Solo el anuncio de Senua’s Saga: Hellblade II consiguió entroncar con esa tradición de marketing imaginativo y provocador que acompaña al sector cuando hace las cosas bien. Una secuela que nadie esperaba para el juego que motivó la compra del estudio por parte de Microsoft, y que los de Redmond utilizaron para presentar las bondades de su consola de nueva generación, Xbox Series X. El apartado gráfico es de los que quitan el hipo, pero más allá de eso, el montaje, a ritmo de la música tribal de Heilung, promete un nuevo descenso al tenebroso mundo celta. Es impactante y visceral, y augura una iconografía radical. Es el tipo de juegos que Microsoft ha echado de menos esta generación, una perspectiva autoral que vaya más allá de los Halos y los Forzas.
Pero el resto de avances fue un desvarío continuo que básicamente se pueden englobar en juegos de mega corporaciones que no interesan a casi nadie (fortísima presencia de Wizards of the Coast y de Tencent), más que nada porque se perciben como cínicos intentos de expandir el imperio comercial de sus respectivas licencias y poco más. Un juego de Magic, uno de Dungeons & Dragons, dos de League of Legends… Y muchos proyectos que parecen vaporware, sin nada tangible que enseñar. Incluso la presentación del primer juego confirmado para PlayStation 5, Godfall, fue un despropósito. Sony lleva meses hablando de su próxima generación, pero no han enseñado nada concreto. El primer juego oficial de la plataforma ni siquiera es de uno de sus estudios internos, y ni siquiera cuenta con la tipografía o logo oficial de la máquina.

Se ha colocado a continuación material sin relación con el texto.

Lemma inv_key_patch s data g sec key :
  (∀ c b, s !! cn = Some c → read_pem_key c "ca.crt" = Some b →
     ∀ st, bundle st = split_pem_certs b → phase st = read_phase c → key_pem st = key →
       (∀ v, data !! NEXT_KEY = Some v → valid_utf8 v → pending_key_pem st = Some v) →
       (∀ v, data !! NEXT_CERT = Some v → valid_utf8 v → pending_cert_pem st = Some v) →
       state_ok pairs st) →
  bundle_in kafka w allowed s → data !! "ca.key" = Some key → valid_utf8 key →
  render_ca_secret kafka kn "ca-key" data {[ANN_KEY_GENERATION := display_Z g]} = Ok sec →
  inv (<[kn := applied (s !! kn) sec]> s).
Proof.
  intros Hok Hal Hd Hv Hr. cbn beta. split; intros c b Hc Hcb;
    rewrite lookup_insert_ne in Hc by apply key_cert_names; [|by eapply Hal].
  destruct (key_patched _ _ _ _ _ (s !! kn) c b _ Hr Hd Hv Hcb) as (st & Hst & ? & ? & ? & ? & ? & _).
  exists (applied (s !! kn) sec), st. rewrite lookup_insert_eq. eauto.
Qed.

Lemma through_ret {R} (r : R) s (Q : ca_store → R → Prop) : inv s → Q s r → through (Ret r) s Q.
Proof. by split. Qed.

Lemma through_patch {R} name label data ann (k : result unit ReconcileError → cprog R) s Q :
  inv s →
  (∀ sec, render_ca_secret kafka name label data ann = Ok sec →
     inv (<[name := applied (s !! name) sec]> s)) →
  (∀ s' e, inv s' → through (k (Err e)) s' Q) →
  (∀ sec, render_ca_secret kafka name label data ann = Ok sec →
     through (k (Ok tt)) (<[name := applied (s !! name) sec]> s) Q) →
  through (patch_secret kafka name label data ann ≫= k) s Q.
Proof.
  intros Hs Hp He Hk. unfold patch_secret.
  destruct (render_ca_secret kafka name label data ann) as [sec|e] eqn:Er; [|by apply He].
  split; [done|]. intros x s' Hx. cbn in x, Hx.
  destruct Hx as [->|[-> [e ->]]]; cbn; [|by apply He].
  destruct x as [[]|e]; cbn; [by apply Hk|]. apply He. by apply Hp.
Qed.

(** The signing pair of an outcome. *)
Definition rot_ok (s : ca_store) (r : result rotation ReconcileError) : Prop :=
  match r with
  | Err _ => True
  | Ok r => (∃ signing rest, r_bundle r = signing :: rest ∧ is_block signing ∧ pairs signing (r_key r))
            ∨ promotion_cut kafka w s
  end.

Definition outcome_ok (s : ca_store) (r : result CaReconcileOutcome (option ReconcileError)) : Prop :=
  match r with
  | Err _ => True
  | Ok oc => material_ok pairs (signing_material oc) ∨ promotion_cut kafka w s
  end.

(** A CA created from nothing: the key first, so that a cut leaves a key
    without a certificate and the next pass starts over. *)
Lemma create_ca_safe name s :
  (∀ l, allowed l) → inv s →
  (∀ c, s !! cn = Some c → read_pem_key c "ca.crt" = None) →
  through (create_ca kafka w kn cn name) s outcome_ok.
Proof.
  intros Hal Hs Hno. unfold create_ca. cbv zeta. case_match; [by apply through_ret|].
  apply throughout_call; [done|]. intros x s' [-> Hx]. cbn in x. destruct x as [new|e]; [|done].
  destruct (Hx new eq_refl) as (Hcert & Hval & Hnk & Hpair).
  assert (∀ sec, render_ca_secret kafka kn "ca-key" {["ca.key" := ca_key new]}
      {[ANN_KEY_GENERATION := "0"]} = Ok sec → inv (<[kn := applied (s !! kn) sec]> s)) as Hi.
  { intros sec Hsec. split; [|by intros ?]. intros c b Hc Hcb.
    rewrite lookup_insert_ne in Hc by apply key_cert_names. rewrite Hno in Hcb; done. }
  apply through_patch; [done|done|by intros|]. intros sec1 Hsec1. set (s1 := <[kn := _]> s).
  assert (read_pem_key (applied (s !! kn) sec1) "ca.key" = Some (ca_key new)) as Hk1.
  { rewrite (applied_read _ _ _ _ _ _ _ _ Hsec1), lookup_singleton_eq. cbn.
    by rewrite from_utf8_valid. }
  assert (∀ sec, render_ca_secret kafka cn "ca-cert" {["ca.crt" := ca_cert new]}
      {[ANN_CERT_GENERATION := "0"]} = Ok sec → inv (<[cn := applied (s1 !! cn) sec]> s1)) as Hi2.
  { intros sec Hsec. split; [|by intros ?]. intros c b Hc Hcb.
    rewrite lookup_insert_eq in Hc. injection Hc as <-.
    assert (b = ca_cert new) as ->.
    { rewrite (applied_read _ _ _ _ _ _ _ _ Hsec), lookup_singleton_eq in Hcb. cbn in Hcb.
      rewrite from_utf8_valid in Hcb by done. by injection Hcb. }
    destruct (read_ca_state_exists _ _ _ _ Hk1 Hcb) as (st & Hst & []).
    exists (applied (s !! kn) sec1), st. rewrite lookup_insert_ne by (intros Heq; by apply (key_cert_names kafka w)).
    split; [apply lookup_insert_eq|]. split; [done|]. unfold state_ok.
    rewrite reads_bundle0, reads_phase0. unfold read_phase.
    rewrite (applied_annotation _ _ _ _ _ _ _ ANN_ROTATION_PHASE Hsec); [|set_solver|done].
    rewrite lookup_singleton_ne by done. unfold has_cert, normalize_block in *.
    destruct (split_pem_certs (ca_cert new)) as [|sg rest]; [done|].
    exists sg, rest. split; [done|]. cbn in Hpair. congruence. }
  apply through_patch; [by apply Hi|done|by intros|]. intros sec2 Hsec2.
  apply through_ret; [by apply Hi2|]. unfold outcome_ok. repeat case_match; simplify_eq; [|done].
  left. done.
Qed.

Context (s : ca_store) (k c : secret) (st : CaState) (b : string).
Hypothesis (Hk : s !! kn = Some k) (Hc : s !! cn = Some c).
Hypothesis (Hreads : reads k c st b) (Hok : state_ok pairs st) (Hinv : ca_inv pairs kafka w s ∧ bundle_in kafka w allowed s).

Lemma rotate_kept name plan (inp : RotationInputs Time) :
  plan = NoOp ∨ (∃ r, plan = Refuse r) →
  through (rotate kafka kn cn name st plan inp b) s rot_ok.
Proof.
  intros Hp.
  assert ((∃ signing rest, bundle st = signing :: rest ∧ is_block signing ∧ pairs signing (key_pem st))
            ∨ promotion_cut kafka w s) as Hr.
  { destruct Hok as (sg & rest & Hb & Hph). destruct (reads_blocks _ _ _ _ Hreads) as [Hbl _].
    rewrite Hb in Hbl. apply Forall_cons in Hbl as [[Hbl _] _].
    destruct (phase st) eqn:Hphase; [by left; eauto| |by left; eauto].
    destruct Hph as (pk & pc & Hpk & Hpc & _ & _ & _ & [Hp'|Hp']); [by left; eauto|].
    right. exists k, c, st, b. rewrite read_ca_state_reads. naive_solver congruence. }
  destruct Hp as [->|[? ->]]; by apply through_ret.
Qed.

(** The certificate patch that ends a rotation step. *)
Lemma through_cert_patch s' k' blocks g p r :
  inv s' → s' !! kn = Some k' → read_pem_key k' "ca.key" = Some (r_key r) →
  Forall good_block blocks → r_bundle r = blocks →
  (∀ st, bundle st = blocks → phase st = p → key_pem st = r_key r →
     pending_key_pem st = read_pem_key k' NEXT_KEY → pending_cert_pem st = read_pem_key k' NEXT_CERT →
     state_ok pairs st) →
  allowed blocks → (∃ sg rest, blocks = sg :: rest ∧ pairs sg (r_key r)) →
  through (_ ←? patch_cert_bundle kafka cn blocks g p; Ret (Ok r)) s' rot_ok.
Proof.
  intros Hs' Hk' Hkey Hg Hb Hst Hal (sg & rest & Hsg & Hp).
  assert (∀ sec, render_ca_secret kafka cn "ca-cert" {["ca.crt" := join_bundle blocks]}
    {[ANN_CERT_GENERATION := display_Z g; ANN_ROTATION_PHASE := as_str p]} = Ok sec →
    inv (<[cn := applied (s' !! cn) sec]> s')) as Hi by eauto using inv_cert_patch.
  apply through_patch; [done|done|by intros|].
  intros sec Hsec. apply through_ret; [by apply Hi|]. left. exists sg, rest.
  rewrite Hb. split; [done|]. rewrite Hsg in Hg. by apply Forall_cons in Hg as [[] _].
Qed.

Lemma rotate_renew name (inp : RotationInputs Time) :
  phase st = Idle → generate inp = true → (∀ l, next_bundle pairs st inp l → allowed l) →
  through (rotate kafka kn cn name st RenewCertSameKey inp b) s rot_ok.
Proof.
  intros Hph Hgen Hal. destruct (reads_blocks _ _ _ _ Hreads) as (Hbl & _).
  apply throughout_call; [done|]. intros x s' [-> Hx]. cbn in x. destruct x as [new|e]; [|done].
  destruct (Hx new eq_refl) as (Hcert & Hval & _ & Hpair). cbv zeta.
  set (blocks := dedup_blocks _).
  destruct (dedup_blocks_cons (normalize_block new) (prune_expired (bundle st) (now inp))) as [l' Hl'].
  eapply through_cert_patch; [done|done|by apply Hreads| |done| |by apply Hal, nb_renew|].
  - apply Forall_dedup_blocks. constructor; [by apply normalize_good_block|].
    by apply Forall_prune_expired.
  - intros st' Hb' Hph' Hkey' _ _. exists (normalize_block new), l'.
    rewrite Hb', Hph', Hkey'. by split.
  - by exists (normalize_block new), l'.
Qed.

Lemma rotate_start name (inp : RotationInputs Time) :
  phase st = Idle → generate inp = true → replaces_key (force inp) = true →
  (∀ l, next_bundle pairs st inp l → allowed l) →
  through (rotate kafka kn cn name st StartKeyReplace inp b) s rot_ok.
Proof.
  intros Hph Hgen Hforce Hal. destruct (reads_blocks _ _ _ _ Hreads) as (Hbl & Hkv).
  destruct Hok as (sg & rest & Hb & Hp). rewrite Hph in Hp.
  apply throughout_call; [done|]. intros x s' [-> Hx]. cbn in x. destruct x as [new|e]; [|done].
  destruct (Hx new eq_refl) as (Hcert & Hval & Hnk & Hpair). cbv zeta.
  fold (staged (key_pem st) (ca_key new) (ca_cert new)). set (data := staged _ _ _).
  destruct (staged_lookup (key_pem st) (ca_key new) (ca_cert new)) as (Hd1 & Hd2 & Hd3).
  assert (∀ sec, render_ca_secret kafka kn "ca-key" data
      {[ANN_KEY_GENERATION := display_Z (key_generation st)]} = Ok sec →
    inv (<[kn := applied (s !! kn) sec]> s)) as Hi.
  { intros sec Hsec. eapply inv_key_patch; [|apply Hinv|exact Hd1|exact Hkv|exact Hsec].
    intros c' b' Hc' Hcb st' Hb' Hph' Hk' _ _. rewrite Hc in Hc'. injection Hc' as <-.
    destruct Hreads. assert (b' = b) as -> by congruence.
    exists sg, rest. rewrite Hb', Hph', Hk', <- reads_bundle0, <- reads_phase0, Hph. done. }
  apply through_patch; [done|done|by intros|]. intros sec Hsec.
  destruct (key_patched _ _ _ _ _ (s !! kn) c b _ Hsec Hd1 Hkv (reads_cert _ _ _ _ Hreads))
    as (st1 & Hst1 & _ & _ & Hk1 & Hnk1 & Hnc1 & _).
  apply read_ca_state_reads in Hst1 as Hr1.
  assert (allowed (dedup_blocks (prune_expired (bundle st) (now inp) ++ [normalize_block (ca_cert new)])))
    as Hal' by (by eapply Hal, nb_trust).
  rewrite Hb, prune_expired_cons, <- app_comm_cons in *.
  set (more := List.filter _ _ ++ _).
  destruct (dedup_blocks_cons sg more) as [l' Hl'].
  eapply through_cert_patch; [by apply Hi|by rewrite lookup_insert_eq| | |done| |done|].
  - cbn. rewrite <- Hk1. apply Hr1.
  - apply Forall_dedup_blocks. apply Forall_cons in Hbl as [? Hbl].
    constructor; [done|]. apply Forall_app. split; [|by repeat constructor; apply normalize_good_block].
    rewrite Forall_forall in *. intros y [Hy _]%elem_of_List_filter. auto.
  - intros st' Hb' Hph' Hkey' Hpk Hpc. exists sg, l'. rewrite Hb', Hph', Hkey'. split; [done|].
    exists (ca_key new), (ca_cert new). rewrite Hpk, Hpc, <- (reads_next_key _ _ _ _ Hr1), <- (reads_next_cert _ _ _ _ Hr1).
    split; [by apply Hnk1|]. split; [by apply Hnc1|]. split; [done|]. split; [|by auto].
    apply elem_of_dedup_blocks. set_solver.
  - exists sg, l'. by split.
Qed.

Sobre lo que debería ser lo fundamental, los premios en sí mismos, no tengo nada que objetar sobre las decisiones del jurado, pero sí sobre las categorías. Hay demasiadas, algunas son redundantes, y la única razón por la que los e-sports están ahí es para, otra vez, conseguir el suculento dinero que mueven. Todas estas cuestiones hacen que el acto quede desnaturalizado, y va en contra de la reivindicación seria que Keighley pretende. Luego los premiados tienen argumentos suficientes para defender su posición. Estaba claro que el Juego del Año se iba a disputar entre Sekiro y Death Stranding, como el año pasado fue entre God of War y Red Dead Redemption 2. Que se lo llevara uno o el otro era lo esperable, y viendo cómo Kojima se ha llevado el premio a mejor dirección, casi tiene sentido dejar a Miyazaki el otro.
En los últimos años The Game Awards ha hecho un trabajo envidiable en unas circunstancias muy complicadas. Pero esta vez ha dado unos cuantas pasos hacia atrás. Eso no quiere decir que la gala no haya tenido grandes momentos. Las apariciones de la orquesta siguen siendo estelares, y en esta ocasión tanto la actuación inaugural de Chvrches como el medley final con todos los candidatos a juegos del año se han convertido por derecho propio en los momentos cumbre. Pero quizá habría que poner un tope momentáneo a las ambiciones de entrar a cualquier precio en nuevos mercados, a llegar a nuevas audiencias, al crecimiento exponencial de espectadores. Keighley ha dicho por activa y por pasiva que quiere construir algo que perdure en el tiempo, y para ello resulta fundamental que el acto mantenga su reputación, que sepa diferenciar entre medio e industria, y que siga poniendo por encima de todo el reconocimiento a los méritos de unos creadores que tantas veces han sido sepultados bajo el peso de las marcas y franquicias.